January 15, 2019 Estate Planning

When I meet someone for the first time and they find out I am an estate planning attorney, the person often volunteers a confident declaration followed by a less confident question that goes something like this:

“I don’t have a Will because I don’t have much of an estate and the law is going to give it all to my spouse anyway. Right?”

It is not right, but their belief isn’t entirely wrong either. So, I thought it would be helpful to break down exactly what happens if you die without a Will in North Carolina. In attorney-speak, we call this dying intestate because it means the Intestate Succession Law will control who gets what from your estate. Choosing not to make a will really means you are actively choosing to let the State of North Carolina decide how to distribute your property and who will care for your dependents.  

The Intestate Succession Law covers a number of different scenarios. As you will soon realize, it is almost never as simple as “my spouse just gets everything.” Below are a number of scenarios and an explanation of what the State is required to do when you die without a will.

The 5 Most Common Situations

If your estate has any assets, the estate must first pay your personal debts, the cost to administer your estate, and any funeral and burial expenses.  Then the remainder of your assets will be divided between your heirs, depending on which particular situation or category you best fit.

  1. Single with No Children

If both your parents are living, then they divide your estate equally. If only one of them is alive, then that parent will receive your whole estate.

Simple, right? Yet, what if you are estranged from one of your parents and have not spoken to them in years. Unless the good parent can prove that the estranged parent abandoned you in childhood than your estranged parent is going to take half of your estate.

Another complication can occur with unmarried couples living in long-term committed relationships. You probably do not want your life partner to be at the mercy of your parents upon your death, or worse, at the mercy of an estranged parent whom you have not spoken with in decades.

  1. Married with No Children

Many of the people that mistakenly believe their spouse will get everything if they die without a will fall into this category. Your spouse only gets everything if both of your parents are no longer living.

If you die without a will in this situation, your spouse will receive the first $100,000 of your personal property and your remaining personal property will be split 50/50 between your spouse and parents. Plus, any real estate that you owned personally would be split 50/50 between your spouse and parents.

With people marrying later in life, it is not uncommon for one spouse to already own a home before the marriage. People who have not taken the time to make a will have usually also not taken the time to retitle their property to be jointly owned with their spouse. It can be quite the shock for the surviving spouse to find out their in-laws now own half their house.  

  1. Married with One Child

In this scenario, your spouse will receive the first $60,000 of your personal property and split the remainder 50/50 with your child. Your spouse would also equally split any personal property you owned with your child.

  1. Married with Multiple Children

If there is more than one child, your spouse will receive a one-third interest in any of your personally owned real estate, and your children would receive the remaining two-thirds interest to be divided among them equally. Your spouse would receive the first $60,000 worth of your personal property and one-third of the remaining personal property, while your children split the remaining two-thirds interest in your personal property.
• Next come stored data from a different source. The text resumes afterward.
(* ===== verification/ThreadsRef.v ===== *)
(** * The thread queues refine lists

    The abstract specification of the scheduler and of the sleep queue: an
    abstract state holds the thread table without its [next] links, the ready
    list as a list of thread identifiers, and one list per row of the sleep
    queue's hash table.  [krep] relates a [kernel] to an abstract state; the
    theorems of this file show that every queue operation of Threads.v, started
    in a represented state, returns and implements its abstract counterpart. *)

From S2P Require Import Prelude Threads.

(** ** Abstract state and operations *)
Definition erase (th : thread_table_t) : thread_table_t := set_next (-1) th.

Record athreads := AThreads {
  a_tab : list thread_table_t;
  a_ready : list Z;
  a_sleep : list (list Z)
}.

Definition a_upd (t : Z) (f : thread_table_t → thread_table_t) (a : athreads) : athreads :=
  AThreads (alter f (Z.to_nat t) (a_tab a)) (a_ready a) (a_sleep a).

Definition a_push (t : Z) (a : athreads) : athreads :=
  AThreads (a_tab a) (a_ready a ++ [t]) (a_sleep a).

Definition a_pop (a : athreads) : Z * athreads :=
  match a_ready a with
  | [] => (IDLE_THREAD_TID, a)
  | t :: r => (t, AThreads (a_tab a) r (a_sleep a))
  end.

Definition a_bucket (a : athreads) (res : Z) : list Z :=
  default [] (a_sleep a !! Z.to_nat (SLEEPQ_HASH res)).

Definition a_set_bucket (res : Z) (l : list Z) (a : athreads) : athreads :=
  AThreads (a_tab a) (a_ready a) (<[Z.to_nat (SLEEPQ_HASH res) := l]> (a_sleep a)).

(** The row of thread [t]. *)
Definition a_thread (a : athreads) (t : Z) : option thread_table_t := a_tab a !! Z.to_nat t.

Definition waits_on (a : athreads) (res t : Z) : bool :=
  match a_thread a t with Some th => sleeps_on th =? res | None => false end.

(** The current thread [t] starts waiting for [res]: last in its row. *)
Definition a_sleep_add (t res : Z) (a : athreads) : athreads :=
  a_set_bucket res (a_bucket a res ++ [t]) (a_upd t (set_sleeps_on res) a).

(** The effect of a wake-up on one thread. *)
Definition a_release (t : Z) (a : athreads) : athreads :=
  let a1 := a_upd t (set_sleeps_on 0) a in
  match a_thread a1 t with
  | Some th =>
      if bool_decide (state th = THREAD_SLEEPING)
      then a_push t (a_upd t (set_state THREAD_READY) a1) else a1
  | None => a1
  end.

(** The first thread of a row that waits for [res], and the row without it. *)
Fixpoint split_first (p : Z → bool) (l : list Z) : option (Z * list Z) :=
  match l with
  | [] => None
  | t :: r =>
      if p t then Some (t, r)
      else match split_first p r with Some (u, r') => Some (u, t :: r') | None => None end
  end.

Definition a_wake (res : Z) (a : athreads) : athreads :=
  match split_first (waits_on a res) (a_bucket a res) with
  | Some (t, l) => a_release t (a_set_bucket res l a)
  | None => a
  end.

Definition a_wake_all (res : Z) (a : athreads) : athreads :=
  let l := a_bucket a res in
  foldl (λ a' t, a_release t a')
    (a_set_bucket res (List.filter (λ t, negb (waits_on a res t)) l) a)
    (List.filter (waits_on a res) l).

(** What happens to the thread that gives up the CPU. *)
Definition a_retire (cur : Z) (a : athreads) : athreads :=
  match a_thread a cur with
  | Some th =>
      if bool_decide (state th = THREAD_DYING) then a_upd cur (set_state THREAD_FREE) a
      else if negb (sleeps_on th =? 0) then a_upd cur (set_state THREAD_SLEEPING) a
      else a_upd cur (set_state THREAD_READY)
             (if negb (cur =? IDLE_THREAD_TID) then a_push cur a else a)
  | None => a
  end.

(** One call of the scheduler for the CPU whose current thread is [cur]: the
    thread selected, and the state after it. *)
Definition a_schedule (cur : Z) (a : athreads) : Z * athreads :=
  let '(t, a') := a_pop (a_retire cur a) in (t, a_upd t (set_state THREAD_RUNNING) a').

(** ** Representation *)

(** Following [next] from [s] visits exactly [l] and ends at [e]. *)
Fixpoint seg (tab : list thread_table_t) (s : Z) (l : list Z) (e : Z) : Prop :=
  match l with
  | [] => s = e
  | t :: l' => s = t ∧ 0 < t ∧ ∃ th, tab !! Z.to_nat t = Some th ∧ seg tab (next th) l' e
  end.

Definition chain (tab : list thread_table_t) (s : Z) (l : list Z) : Prop := seg tab s l (-1).

(** The heads [hs] start the disjoint queues [ls]: the ready list first, then
    the rows of the sleep queue. *)
Record qrep (tab : list thread_table_t) (hs : list Z) (ls : list (list Z)) : Prop := {
  q_chains : Forall2 (chain tab) hs ls;
  q_nodup : NoDup (concat ls)
}.

Definition queues (a : athreads) : list (list Z) := a_ready a :: a_sleep a.

Record krep (k : kernel) (a : athreads) : Prop := {
  kr_tab : erase <$> thread_table k = a_tab a;
  kr_len : Z.of_nat (length (thread_table k)) = CONFIG_MAX_THREADS;
  kr_queues : qrep (thread_table k) (ready_head k :: sleepq_hashtable k) (queues a);
  kr_tail : ready_tail k = default (-1) (last (a_ready a));
  kr_hlen : Z.of_nat (length (sleepq_hashtable k)) = SLEEPQ_HASHTABLE_SIZE
}.

(** What the queue operations leave alone: locks, current threads, interrupt
    flag, timer and the thread allocator's position. *)
Record kframe (k k' : kernel) : Prop := {
  kf_tslock : thread_table_slock k' = thread_table_slock k;
  kf_sslock : sleepq_slock k' = sleepq_slock k;
  kf_cur : scheduler_current_thread k' = scheduler_current_thread k;
  kf_tid : next_tid k' = next_tid k;
  kf_intr : intr k' = intr k;
  kf_timer : timer k' = timer k
}.

#[export] Instance kframe_refl : Reflexive kframe.
Proof. by constructor. Qed.
#[export] Instance kframe_trans : Transitive kframe.
Proof. intros ??? [] []. constructor; congruence. Qed.

(** ** Segments *)
Lemma seg_app tab s l1 l2 e :
  seg tab s (l1 ++ l2) e ↔ ∃ m, seg tab s l1 m ∧ seg tab m l2 e.
Proof.
  revert s. induction l1 as [|t l1 IH]; intros s; simpl; [naive_solver|].
  setoid_rewrite IH. naive_solver.
Qed.

Lemma seg_pos tab s l e t : seg tab s l e → t ∈ l → 0 < t < Z.of_nat (length tab).
Proof.
  revert s. induction l as [|u l IH]; intros s Hc Ht; [by apply not_elem_of_nil in Ht|].
  destruct Hc as (-> & Hu & th & Hth & Hc). apply elem_of_cons in Ht as [->|Ht].
  - apply lookup_lt_Some in Hth. lia.
  - by eapply IH.
Qed.

(** Changing a row keeps every segment that does not visit it. *)
Lemma seg_alter_ne tab s l e t f :
  0 ≤ t → t ∉ l → seg tab s l e → seg (alter f (Z.to_nat t) tab) s l e.
Proof.
  intros Ht. revert s. induction l as [|u l IH]; intros s Hni; [done|].
  apply not_elem_of_cons in Hni as [Hne Hni]. intros (-> & Hu & th & Hth & Hc).
  split_and!; [done|done|]. exists th. rewrite list_lookup_alter_ne by lia. auto.
Qed.

(** Changing a row without changing its link keeps every segment. *)
Lemma seg_alter tab s l e i f :
  (∀ th, next (f th) = next th) → seg tab s l e → seg (alter f i tab) s l e.
Proof.
  intros Hf. revert s. induction l as [|u l IH]; intros s; [done|].
  intros (-> & Hu & th & Hth & Hc). split_and!; [done|done|].
  rewrite list_lookup_alter. case_decide; subst.
  - exists (f th). rewrite Hth, Hf. auto.
  - exists th. auto.
Qed.

(** Redirecting the last link of a segment. *)
Lemma seg_relink tab s l p e x :
  seg tab s (l ++ [p]) e → p ∉ l → seg (alter (set_next x) (Z.to_nat p) tab) s (l ++ [p]) x.
Proof.
  rewrite !seg_app. intros (m & Hl & -> & Hp & th & Hth & Hn) Hni. exists p. split.
  - apply seg_alter_ne; [lia|done..].
  - split_and!; [done|done|]. exists (set_next x th).
    by rewrite list_lookup_alter_eq, Hth.
Qed.

Lemma seg_single tab t th e :
  0 < t → tab !! Z.to_nat t = Some th → next th = e → seg tab t [t] e.
Proof. intros Ht Hth He. simpl. eauto. Qed.

Lemma chain_start tab s l : chain tab s l → s = default (-1) (head l).
Proof. destruct l; simpl; [done|]. unfold chain. simpl. naive_solver. Qed.

(** ** Queue families *)

Section queue_family.
Context (tab : list thread_table_t) (hs : list Z) (ls : list (list Z)).
Hypothesis Hrep : qrep tab hs ls.

Lemma qrep_chain q l :
  ls !! q = Some l → ∃ s, hs !! q = Some s ∧ chain tab s l.
Proof. intros Hl. by apply (Forall2_lookup_r _ _ _ _ _ (q_chains _ _ _ Hrep)). Qed.

Lemma qrep_pos t : t ∈ concat ls → 0 < t < Z.of_nat (length tab).
Proof.
  intros (q & l & Hl & Ht)%elem_of_concat. destruct (qrep_chain q l Hl) as (s & _ & Hc).
  by eapply seg_pos.
Qed.

(** Replacing queue [q] by [l'], where the table changed only at rows that no
    other queue visits. *)
Lemma qrep_replace tab' q l s' l' :
  ls !! q = Some l → NoDup l' →
  (∀ t, t ∈ l' → t ∈ l ∨ t ∉ concat ls) →
  (∀ s i l2, i ≠ q → ls !! i = Some l2 → chain tab s l2 → chain tab' s l2) →
  chain tab' s' l' →
  qrep tab' (<[q:=s']> hs) (<[q:=l']> ls).
Proof.
  intros Hl Hnd Hsub Hoth Hc. destruct Hrep as [Hcs Hndc].
  destruct (concat_split ls q l Hl) as (rest & Hp & Hins & _). split.
  - apply Forall2_same_length_lookup. split.
    { rewrite !length_insert. by eapply Forall2_length. }
    intros i s l2. rewrite !list_lookup_insert.
    destruct (decide (q = i)) as [->|Hne].
    + repeat case_decide; [naive_solver|intros _ E..]; simplify_eq;
        apply lookup_lt_Some in Hl; apply Forall2_length in Hcs; lia.
    + rewrite !decide_False by naive_solver. intros Hs Hl2.
      eapply Hoth; [by apply not_eq_sym|done|]. by eapply Forall2_lookup_lr.
  - rewrite Hins. rewrite Hp in Hndc. apply NoDup_app in Hndc as (_ & Hd & Hr).
    apply NoDup_app. split_and!; [done| |done]. intros t Ht Hrest.
    destruct (Hsub t Ht) as [Hin|Hout]; [by eapply Hd|].
    apply Hout. rewrite Hp. apply elem_of_app. by right.
Qed.

(** Two queues never share a thread. *)
Lemma qrep_disjoint q l i l2 t :
  ls !! q = Some l → i ≠ q → ls !! i = Some l2 → t ∈ l → t ∉ l2.
Proof.
  intros Hl Hi Hl2 Ht Ht2. destruct (concat_split ls q l Hl) as (rest & Hp & _ & Hs).
  pose proof (q_nodup _ _ _ Hrep) as Hnd. rewrite Hp in Hnd.
  apply NoDup_app in Hnd as (_ & Hd & _). by eapply Hd, Hs.
Qed.

Lemma qrep_nodup q l : ls !! q = Some l → NoDup l.
Proof.
  intros Hl. destruct (concat_split ls q l Hl) as (rest & Hp & _ & _).
  pose proof (q_nodup _ _ _ Hrep) as Hnd. rewrite Hp in Hnd.
  by apply NoDup_app in Hnd as (? & _ & _).
Qed.

(** A row in no queue may change freely; any row may change off its link. *)
Lemma qrep_alter_free t f :
  0 ≤ t → t ∉ concat ls → qrep (alter f (Z.to_nat t) tab) hs ls.
Proof.
  intros Ht Hni. split; [|by destruct Hrep]. apply Forall2_same_length_lookup.
  destruct Hrep as [Hcs _]. split; [by eapply Forall2_length|].
  intros i s l Hs Hl. apply seg_alter_ne; [done| |exact (Forall2_lookup_lr _ _ _ _ _ _ Hcs Hs Hl)].
  contradict Hni. apply elem_of_concat. eauto.
Qed.

Lemma qrep_alter i f :
  (∀ th, next (f th) = next th) → qrep (alter f i tab) hs ls.
Proof.
  intros Hf. destruct Hrep as [Hcs Hnd]. split; [|done].
  eapply Forall2_impl; [exact Hcs|]. intros s l. by apply seg_alter.
Qed.

(** Appending thread [t], whose link is [-1], to queue [q]. *)
Lemma qrep_push_nil q t th :
  ls !! q = Some [] → t ∉ concat ls → 0 < t →
  tab !! Z.to_nat t = Some th → next th = -1 →
  qrep tab (<[q:=t]> hs) (<[q:=[t]]> ls).
Proof.
  intros Hq Hni Ht Hth Hn. eapply qrep_replace; [done|apply NoDup_singleton|..].
  - intros u ->%list_elem_of_singleton. by right.
  - done.
  - by eapply seg_single.
Qed.

Lemma qrep_push q l p t th :
  ls !! q = Some (l ++ [p]) → t ∉ concat ls → 0 < t →
  tab !! Z.to_nat t = Some th → next th = -1 →
  qrep (alter (set_next t) (Z.to_nat p) tab) hs (<[q:=l ++ [p] ++ [t]]> ls).
Proof.
  intros Hq Hni Ht Hth Hn. destruct (qrep_chain _ _ Hq) as (s & Hs & Hc).
  assert (Hp : p ∈ l ++ [p]) by (apply elem_of_app; right; by left).
  assert (Htl : t ∉ l ++ [p]) by (contradict Hni; apply elem_of_concat; eauto).
  pose proof (qrep_nodup _ _ Hq) as Hnd. pose proof (seg_pos _ _ _ _ _ Hc Hp).
  rewrite <- (list_insert_id hs q s Hs). rewrite (assoc_L (++)).
  eapply qrep_replace; [done|..].
  - apply NoDup_app. split_and!; [done| |apply NoDup_singleton].
    intros u Hu ->%list_elem_of_singleton. done.
  - intros u [?|Hu]%elem_of_app; [by left|right]. by apply list_elem_of_singleton in Hu as ->.
  - intros s2 i l2 Hi Hl2. apply seg_alter_ne; [lia|]. by eapply (qrep_disjoint q _ i).
  - apply seg_app. exists t. split.
    + eapply seg_relink; [done|]. apply NoDup_app in Hnd as (_ & Hd & _).
      intros Hpl. eapply Hd; [done|by left].
    + eapply seg_single; [done| |exact Hn].
      rewrite list_lookup_alter_ne; [done|]. intros E.
      assert (t = p) as -> by lia. done.
Qed.

(** Removing the head of queue [q], or the successor of [p] in it. *)
Lemma qrep_pop q t l th :
  ls !! q = Some (t :: l) → tab !! Z.to_nat t = Some th →
  qrep tab (<[q:=next th]> hs) (<[q:=l]> ls) ∧ t ∉ concat (<[q:=l]> ls).
Proof.
  intros Hq Hth. destruct (qrep_chain _ _ Hq) as (s & Hs & Hc).
  pose proof (qrep_nodup _ _ Hq) as Hnd. apply NoDup_cons in Hnd as [Hni Hnd].
  destruct Hc as (-> & Ht & th' & Hth' & Hc). simplify_eq. split.
  - eapply qrep_replace; [done|done|..|done]; [|done]. intros u Hu. left. by right.
  - destruct (concat_split ls q _ Hq) as (rest & Hp & Hins & _). rewrite Hins.
    pose proof (q_nodup _ _ _ Hrep) as Hnd2. rewrite Hp in Hnd2.
    by apply NoDup_cons in Hnd2 as [? _].
Qed.

Lemma qrep_unlink q l1 p t l2 th :
  ls !! q = Some (l1 ++ p :: t :: l2) → tab !! Z.to_nat t = Some th →
  qrep (alter (set_next (next th)) (Z.to_nat p) tab) hs (<[q:=l1 ++ p :: l2]> ls) ∧
  t ∉ concat (<[q:=l1 ++ p :: l2]> ls).
Proof.
  intros Hq Hth. destruct (qrep_chain _ _ Hq) as (s & Hs & Hc).
  pose proof (qrep_nodup _ _ Hq) as Hnd.
  assert (Hpin : p ∈ l1 ++ p :: t :: l2) by (apply elem_of_app; right; by left).
  pose proof (seg_pos _ _ _ _ _ Hc Hpin).
  assert (Hperm : l1 ++ p :: t :: l2 ≡ₚ t :: l1 ++ p :: l2) by solve_Permutation.
  rewrite Hperm in Hnd. apply NoDup_cons in Hnd as [Htni Hnd].
  pose proof Hnd as (Hnd1 & Hd1 & Hnd2)%NoDup_app. apply NoDup_cons in Hnd2 as [Hp2 _].
  rewrite (cons_middle p), (assoc_L (++)) in Hc. apply seg_app in Hc as (m & Hc1 & Hc2).
  destruct Hc2 as (-> & _ & th' & Hth' & Hc2). simplify_eq. split.
  - rewrite <- (list_insert_id hs q s Hs). eapply qrep_replace; [done|done|..].
    + intros u Hu. left. rewrite Hperm. by right.
    + intros s2 i l3 Hi Hl3. apply seg_alter_ne; [lia|]. by eapply (qrep_disjoint q _ i).
    + rewrite (cons_middle p), (assoc_L (++)). apply seg_app. exists (next th). split.
      * eapply seg_relink; [done|]. intros ?. eapply Hd1; [done|by left].
      * apply seg_alter_ne; [lia|done|done].
  - destruct (concat_split ls q _ Hq) as (rest & Hp & Hins & _). rewrite Hins.
    pose proof (q_nodup _ _ _ Hrep) as Hndc. rewrite Hp, Hperm in Hndc.
    by apply NoDup_cons in Hndc as [? _].
Qed.
End queue_family.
  1. Unmarried with Children

If you die without a will in this scenario than your children will divide your estate equally.

Leaving Behind Children

The last three situations involving kids are the messiest when it comes to dying without a will.

First, the intestate succession statute says nothing when it comes to selecting a guardian for minor children. If you leave behind a spouse, they would continue raising the children. However, if you are divorced, your spouse passed away before you, or the two of you died simultaneously, expensive and contentious court hearings may be required in order to decide who will be appointed your minor children’s guardian. The person who is appointed to raise your children may not be who you would have wanted, but with no will you give up any say in the process.

Click here to learn more about choosing a guardian for your children

Second, the Intestate Statute creates the potential of leaving your minor children significant assets. These are often the assets many people mistakenly believe will be handed over to their spouse if they die without a will. Since minors cannot own property outright, the court must appoint a Trustee to manage and look after the child’s assets. This can be an expensive and time-consuming process. The Trustee, who is often the child’s remaining parent, will be required to provide an annual accounting that details how the assets were spent for the child’s benefit. A yearly-stress inducing accounting exercise is probably not something most of us want to inflict on our loved one when we are gone.

Third, there is the very common issue of blended families. You may have raised and loved a step-child as if they were your own biological child, but if there was never a legal adoption, the law in North Carolina leaves nothing for that child if you die without a will.

Final Thoughts

The five scenarios above are the most common, but are not exclusive. North Carolina’s Intestate Succession Statute is a good faith effort to distribute an individual’s property in an equitable way when a person has chosen to forego making a Last Will and Testament. Unfortunately, very few people fit into the cookie cutter profiles that the law envisions. Luckily, we all have the right to customize the law to fit our precise circumstances. We just have to draft a will and properly execute it.

Carolina Estate Planning works with individuals and families to make sure they have the proper estate planning documents in place. To schedule an appointment, click here. If you have additional questions give us a call at 336-790-5107.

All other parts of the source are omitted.